How to Sign Up and Administer a Site

At the website, click on Register in the upper right hand corner and read the instructions. From there you will be asked to:

  1. Click on Sign Up Your Site.
  2. Fill out the form. Your email address will be your username for logging into the website.
  3. Check the “I’m Over 18 Years Old” checkbox and click “Sign Up Now”.
  4. Our support staff will review your request and approve it as soon as possible. You will receive an email once your Site has been approved.

Once your Site has been approved by Writing Our Future staff, you can Log In to the website and manage your Site. You can create a Group at your Site by clicking on the “New Group” button in the blue toolbar just below the search button. Groups are usually a classroom or another activity that has a number of youth involved.
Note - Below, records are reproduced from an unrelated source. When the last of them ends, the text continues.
(** X3: when the arithmetic rounds to a nearest double, on a non-empty
    graph whose neighbour lists name existing vertices the selection of a
    pulse returns (it raises nothing), the start vertex is selected, every
    selected index is the index of a vertex and every marked index is the
    index of an edge. *)
Theorem pulse_selection_in_range (fl : Q -> Q) (rand : RandomSource)
    (vs : list Vertex.t) (es : list Edge.t) (fuel cur : nat) :
  roundsToNearest fl -> doubleDraws rand -> adjacencyInRange vs ->
  0 < length vs -> (Z.of_nat (length vs) <= 2 ^ 53)%Z -> 4 <= fuel ->
  exists st,
    Glow.selectCluster fl rand vs es fuel cur = Done st
    /\ Glow.pickStart fl (rand cur) (length vs) ∈ Glow.nodesToGlow st
    /\ (forall i, i ∈ Glow.nodesToGlow st -> i < length vs)
    /\ (forall e, e ∈ Glow.edgesToGlow st -> e < length es).
Proof.
  intros Hfl Hrand Hwf Hne Hmax Hfuel. unfold Glow.selectCluster.
  set (seed := Glow.pickStart fl (rand cur) (length vs)).
  assert (Hseed : seed < length vs).
  { apply start_vertex_in_range_aux;
      [exact Hfl | apply Hrand | apply Hrand | exact Hne | exact Hmax]. }
  destruct (addConnectedVertices_total rand vs es (Glow.pickCap fl (rand (S cur))) Hwf fuel
              0 seed (Glow.mkSel [seed] [] (S (S cur))) ltac:(lia) Hseed) as [st Hst].
  exists st. split; [exact Hst|]. split.
  - apply (addConnectedVertices_grows _ _ _ _ _ _ _ _ _ Hst). simpl. left.
  - eapply expansion_in_range; eauto.
Qed.

Lemma pulse_selection_in_range_witness :
  exists st,
    Glow.selectCluster roundDouble highDraws (completeVertices 8) (completeEdges 8) 4 0
      = Done st
    /\ Glow.pickStart roundDouble (highDraws 0) (length (completeVertices 8))
       ∈ Glow.nodesToGlow st
    /\ (forall i, i ∈ Glow.nodesToGlow st -> i < length (completeVertices 8))
    /\ (forall e, e ∈ Glow.edgesToGlow st -> e < length (completeEdges 8)).
Proof.
  apply (pulse_selection_in_range roundDouble highDraws (completeVertices 8)
           (completeEdges 8) 4 0).
  - exact roundsToNearest_roundDouble.
  - intros k. unfold highDraws, belowOne. split; lra.
  - intros i v j Hv Hj.
    destruct i as [|[|[|[|[|[|[|[|i]]]]]]]]; try discriminate;
      inversion Hv; subst v; simpl in Hj;
      repeat (apply elem_of_cons in Hj as [->|Hj]; [simpl; lia|]); inversion Hj.
  - simpl. lia.
  - simpl. lia.
  - lia.
Defined.

(** X4: every edge a pulse marks joins two vertices the pulse selected. *)
Theorem marked_edge_joins_selected (rand : RandomSource) (vs : list Vertex.t)
    (es : list Edge.t) (cap fuel seed cur : nat) (st : Glow.Sel) (e : nat) :
  Glow.expand rand vs es cap fuel seed cur = Done st ->
  e ∈ Glow.edgesToGlow st ->
  exists edge,
    es !! e = Some edge
    /\ Edge.from edge ∈ Glow.nodesToGlow st /\ Edge.to edge ∈ Glow.nodesToGlow st.
Proof.
  intros Hrun He. unfold Glow.expand in Hrun.
  apply addConnectedVertices_preserves in Hrun as [(_ & _ & Hends) _].
  - exact (Hends e He).
  - simpl. left.
  - split; [apply NoDup_singleton|]. split; [apply NoDup_nil_2|].
    intros e' H. inversion H.
Qed.

Lemma marked_edge_joins_selected_witness :
  exists edge,
    squareEdges !! 3 = Some edge
    /\ Edge.from edge ∈ [0; 1; 2; 3] /\ Edge.to edge ∈ [0; 1; 2; 3].
Proof.
  apply (marked_edge_joins_selected highDraws (squareVertices false false false false)
           squareEdges 4 4 0 0 (Glow.mkSel [0; 1; 2; 3] [0; 1; 2; 3] 3) 3).
  - reflexivity.
  - apply includes_spec. reflexivity.
Defined.

(** X5: every vertex a pulse selects is reached from the start vertex by
    following at most three recorded connections. *)
Theorem selection_within_three_hops (rand : RandomSource) (vs : list Vertex.t)
    (es : list Edge.t) (cap fuel seed cur : nat) (st : Glow.Sel) (v : nat) :
  Glow.expand rand vs es cap fuel seed cur = Done st ->
  v ∈ Glow.nodesToGlow st ->
  withinHops vs seed 3 v.
Proof.
  intros Hrun Hv. unfold Glow.expand in Hrun. revert v Hv.
  refine (addConnectedVertices_invariant rand vs es cap
            (fun i d => withinHops vs seed d i)
            (fun s => forall u, u ∈ Glow.nodesToGlow s -> withinHops vs seed 3 u)
            _ _ _ fuel seed 0 _ st _ _ Hrun).
  - auto.
  - intros index depth vertex c s _ _ _ _ HP. rewrite markSelected_nodes. exact HP.
  - intros index depth vertex c s (j & Hj & Hhops) Hd Hvx Hc _ _ HP.
    assert (Hnew : hops vs seed (S j) c) by (eapply hops_next; eauto).
    split.
    + rewrite includeNeighbor_nodes. intros u Hu.
      apply elem_of_app in Hu as [Hu|Hu]; [auto|].
      apply list_elem_of_singleton in Hu. subst u. exists (S j). split; [lia | exact Hnew].
    + exists (S j). split; [lia | exact Hnew].
  - exists 0. split; [lia | constructor].
  - simpl. intros u Hu. apply list_elem_of_singleton in Hu. subst u.
    exists 0. split; [lia | constructor].
Qed.

Lemma selection_within_three_hops_witness :
  withinHops (squareVertices false false false false) 0 3 3.
Proof.
  apply (selection_within_three_hops highDraws (squareVertices false false false false)
           squareEdges 4 4 0 0 (Glow.mkSel [0; 1; 2; 3] [0; 1; 2; 3] 3) 3).
  - reflexivity.
  - apply includes_spec. reflexivity.
Defined.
You can also add other teacher administrator to your Site so they can add their own Groups. In the right column, enter the email address of anyone else (18+) you want to invite to be a Group Administrator and click “Send”.

To invite youth to join a Group, you will see instructions and a code in the right column after you log in. You can share this code in the right column with any youth you want to register to this Group. Each Group has a unique code. We encourage youth to register themselves so they become familiar with logging in and are responsible for their own username and password; they don’t need an email address and can just create and use a username.

Teaching and Learning with AMERICAN CREED

As a film, American Creed lends itself to a wide range of subject areas and curricular goals. We encourage you to adapt it to whatever curriculum, goals, or interests make sense for you and your students. When your writers and media makers are ready to publish, their responses should address one or more of the five prompts, but no particular format or approach is required. We encourage you to support your writers in being creative and to personalize their work.

For educators interested in what others have done with the film, we encourage you to visit Resources section to find resources and materials created and shared by other educators as well as American Creed partners.

Planning for Your Role in the Publishing Process

All Writing Our Future projects feature important elements of educator management. As the educator, it is you who sets up the accounts for the writers, allowing you to manage who is on the website, and it is you who finally publishes the writer’s work. In other words, writers can draft and revise privately as much as they wish on the website, but you are the ‘editor’ that finally approves the piece for publication. This role gives you the opportunity to review the piece and, if necessary, return it to the writer for revision.

In reviewing a response for final publication, we recommend paying special attention to the following elements:

  1. Relevance and appropriateness of response in terms of the purposes of this project and its diverse national audience.
  2. Tags that support the response in being found within a growing set of responses with tags (See suggestions provided to writers about tagging).
  3. Appropriate use of all media elements and citation of resources.
  4. Display name as per privacy concerns and permissions within your particular school district for student publishing (default is first name, last initial; this can be edited).

Please see the Guidelines for Writers for details provided to writers. A PDF version is also available for printing and distribution.